TRY IT:
Show all lines of the listing that hold the word "refused".

[RECORDS FOR PROCESSING]

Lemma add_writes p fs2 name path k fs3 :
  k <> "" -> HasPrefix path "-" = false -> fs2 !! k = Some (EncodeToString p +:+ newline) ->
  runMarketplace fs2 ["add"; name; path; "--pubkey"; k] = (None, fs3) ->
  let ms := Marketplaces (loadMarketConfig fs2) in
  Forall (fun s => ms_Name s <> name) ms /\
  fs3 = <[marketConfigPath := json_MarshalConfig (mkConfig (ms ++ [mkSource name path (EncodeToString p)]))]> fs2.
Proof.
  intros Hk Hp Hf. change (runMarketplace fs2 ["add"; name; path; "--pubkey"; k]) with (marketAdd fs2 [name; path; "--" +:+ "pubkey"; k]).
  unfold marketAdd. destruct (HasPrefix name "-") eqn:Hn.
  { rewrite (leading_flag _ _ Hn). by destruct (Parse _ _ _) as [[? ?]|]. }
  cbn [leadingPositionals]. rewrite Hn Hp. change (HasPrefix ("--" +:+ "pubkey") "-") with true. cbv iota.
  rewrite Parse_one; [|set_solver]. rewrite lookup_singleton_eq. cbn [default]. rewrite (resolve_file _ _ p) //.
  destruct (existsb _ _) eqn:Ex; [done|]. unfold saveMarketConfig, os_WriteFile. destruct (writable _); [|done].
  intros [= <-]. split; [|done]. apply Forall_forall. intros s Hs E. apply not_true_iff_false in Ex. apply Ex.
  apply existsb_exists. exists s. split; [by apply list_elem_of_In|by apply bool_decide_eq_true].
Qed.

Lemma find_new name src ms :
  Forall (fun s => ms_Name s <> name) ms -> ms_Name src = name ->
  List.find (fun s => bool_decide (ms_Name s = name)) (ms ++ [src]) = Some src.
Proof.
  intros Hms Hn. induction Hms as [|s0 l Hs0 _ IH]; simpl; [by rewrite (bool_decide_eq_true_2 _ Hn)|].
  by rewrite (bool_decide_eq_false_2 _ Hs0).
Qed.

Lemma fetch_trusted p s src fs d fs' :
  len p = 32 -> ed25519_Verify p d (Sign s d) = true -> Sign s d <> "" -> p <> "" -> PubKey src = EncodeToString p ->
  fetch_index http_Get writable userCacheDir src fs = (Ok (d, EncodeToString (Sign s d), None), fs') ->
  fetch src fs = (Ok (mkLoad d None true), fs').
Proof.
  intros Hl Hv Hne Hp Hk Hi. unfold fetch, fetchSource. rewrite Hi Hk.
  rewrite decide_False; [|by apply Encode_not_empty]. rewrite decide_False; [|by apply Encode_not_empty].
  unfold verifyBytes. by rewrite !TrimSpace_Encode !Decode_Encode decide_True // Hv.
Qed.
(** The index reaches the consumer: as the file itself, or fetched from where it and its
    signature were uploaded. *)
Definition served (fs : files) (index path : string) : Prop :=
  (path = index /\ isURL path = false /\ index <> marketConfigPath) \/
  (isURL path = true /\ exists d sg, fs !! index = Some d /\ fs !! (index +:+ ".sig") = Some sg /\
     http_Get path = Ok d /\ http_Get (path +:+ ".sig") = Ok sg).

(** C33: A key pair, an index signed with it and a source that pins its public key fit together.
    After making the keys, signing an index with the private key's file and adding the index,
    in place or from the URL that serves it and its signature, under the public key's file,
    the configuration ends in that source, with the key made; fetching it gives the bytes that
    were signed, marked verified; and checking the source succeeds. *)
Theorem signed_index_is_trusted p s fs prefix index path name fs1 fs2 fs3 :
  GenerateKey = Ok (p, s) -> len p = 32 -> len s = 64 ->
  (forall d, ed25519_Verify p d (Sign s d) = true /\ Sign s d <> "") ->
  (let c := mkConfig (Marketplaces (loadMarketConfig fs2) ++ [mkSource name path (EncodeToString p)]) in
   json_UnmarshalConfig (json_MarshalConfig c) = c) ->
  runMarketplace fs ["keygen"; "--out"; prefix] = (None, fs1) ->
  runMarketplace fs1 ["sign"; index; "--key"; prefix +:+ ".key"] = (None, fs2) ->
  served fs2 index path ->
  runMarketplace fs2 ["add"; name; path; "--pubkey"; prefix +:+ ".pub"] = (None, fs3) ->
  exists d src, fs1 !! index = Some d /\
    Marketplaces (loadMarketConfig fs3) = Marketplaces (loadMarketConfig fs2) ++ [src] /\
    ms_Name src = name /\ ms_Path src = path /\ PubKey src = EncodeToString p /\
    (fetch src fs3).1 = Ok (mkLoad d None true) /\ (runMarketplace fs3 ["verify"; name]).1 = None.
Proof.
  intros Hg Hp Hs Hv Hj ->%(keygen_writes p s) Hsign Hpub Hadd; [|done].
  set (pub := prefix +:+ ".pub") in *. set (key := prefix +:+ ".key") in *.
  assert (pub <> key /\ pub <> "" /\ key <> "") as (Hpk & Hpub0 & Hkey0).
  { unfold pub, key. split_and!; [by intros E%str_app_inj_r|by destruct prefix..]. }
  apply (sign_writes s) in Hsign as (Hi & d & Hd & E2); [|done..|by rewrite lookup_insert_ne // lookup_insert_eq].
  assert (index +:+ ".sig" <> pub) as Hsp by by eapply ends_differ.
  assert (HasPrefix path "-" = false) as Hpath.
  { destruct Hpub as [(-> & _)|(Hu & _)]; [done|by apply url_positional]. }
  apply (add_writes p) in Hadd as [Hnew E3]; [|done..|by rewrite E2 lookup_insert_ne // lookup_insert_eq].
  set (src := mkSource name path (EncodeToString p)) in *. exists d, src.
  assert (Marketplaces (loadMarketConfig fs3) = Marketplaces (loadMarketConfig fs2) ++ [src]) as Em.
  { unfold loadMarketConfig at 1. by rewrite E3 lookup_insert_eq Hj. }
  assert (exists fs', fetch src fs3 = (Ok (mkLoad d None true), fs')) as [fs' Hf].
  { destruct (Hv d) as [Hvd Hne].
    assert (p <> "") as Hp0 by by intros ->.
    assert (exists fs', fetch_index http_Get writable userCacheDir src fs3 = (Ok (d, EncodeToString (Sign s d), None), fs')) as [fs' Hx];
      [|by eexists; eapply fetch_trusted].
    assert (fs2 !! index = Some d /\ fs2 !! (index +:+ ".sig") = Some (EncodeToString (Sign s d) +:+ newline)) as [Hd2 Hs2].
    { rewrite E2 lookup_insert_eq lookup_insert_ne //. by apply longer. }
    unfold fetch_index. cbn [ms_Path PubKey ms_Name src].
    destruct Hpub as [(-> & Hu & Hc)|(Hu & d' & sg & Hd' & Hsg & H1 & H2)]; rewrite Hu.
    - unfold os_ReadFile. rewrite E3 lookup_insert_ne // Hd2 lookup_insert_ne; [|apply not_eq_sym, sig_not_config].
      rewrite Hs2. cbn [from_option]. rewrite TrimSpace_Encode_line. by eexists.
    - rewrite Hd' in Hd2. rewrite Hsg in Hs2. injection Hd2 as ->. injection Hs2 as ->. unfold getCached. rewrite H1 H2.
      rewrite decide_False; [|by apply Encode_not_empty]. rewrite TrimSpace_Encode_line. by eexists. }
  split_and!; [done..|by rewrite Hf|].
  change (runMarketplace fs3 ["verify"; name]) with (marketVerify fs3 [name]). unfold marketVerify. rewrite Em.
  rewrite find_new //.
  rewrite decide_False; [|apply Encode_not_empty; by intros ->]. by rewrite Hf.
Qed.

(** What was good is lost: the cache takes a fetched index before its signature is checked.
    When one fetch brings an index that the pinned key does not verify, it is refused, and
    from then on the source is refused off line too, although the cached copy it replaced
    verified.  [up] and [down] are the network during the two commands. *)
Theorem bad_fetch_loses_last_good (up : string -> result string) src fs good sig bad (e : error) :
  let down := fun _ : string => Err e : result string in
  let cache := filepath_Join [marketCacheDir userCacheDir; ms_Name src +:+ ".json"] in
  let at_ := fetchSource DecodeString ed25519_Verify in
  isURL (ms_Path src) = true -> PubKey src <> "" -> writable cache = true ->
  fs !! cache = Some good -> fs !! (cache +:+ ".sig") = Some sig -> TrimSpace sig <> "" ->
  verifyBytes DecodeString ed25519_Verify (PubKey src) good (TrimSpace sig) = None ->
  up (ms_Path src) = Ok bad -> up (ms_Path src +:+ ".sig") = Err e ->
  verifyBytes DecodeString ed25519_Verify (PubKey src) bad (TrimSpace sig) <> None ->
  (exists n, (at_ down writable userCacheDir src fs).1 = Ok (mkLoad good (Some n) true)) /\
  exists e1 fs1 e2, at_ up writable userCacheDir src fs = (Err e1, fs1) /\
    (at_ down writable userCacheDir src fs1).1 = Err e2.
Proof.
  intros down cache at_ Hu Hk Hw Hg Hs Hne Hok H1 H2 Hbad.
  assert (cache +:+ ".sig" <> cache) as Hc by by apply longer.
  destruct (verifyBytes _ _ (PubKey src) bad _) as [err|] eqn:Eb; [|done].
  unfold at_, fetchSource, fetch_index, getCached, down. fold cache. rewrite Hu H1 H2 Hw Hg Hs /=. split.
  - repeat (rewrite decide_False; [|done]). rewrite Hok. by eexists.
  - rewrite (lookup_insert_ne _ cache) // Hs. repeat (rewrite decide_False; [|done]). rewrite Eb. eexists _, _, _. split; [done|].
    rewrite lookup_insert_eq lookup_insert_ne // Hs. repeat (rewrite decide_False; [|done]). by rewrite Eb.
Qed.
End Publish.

[/RECORDS FOR PROCESSING]

EXERCISE RESULT:
    When one fetch brings an index that the pinned key does not verify, it is refused, and
    from then on the source is refused off line too, although the cached copy it replaced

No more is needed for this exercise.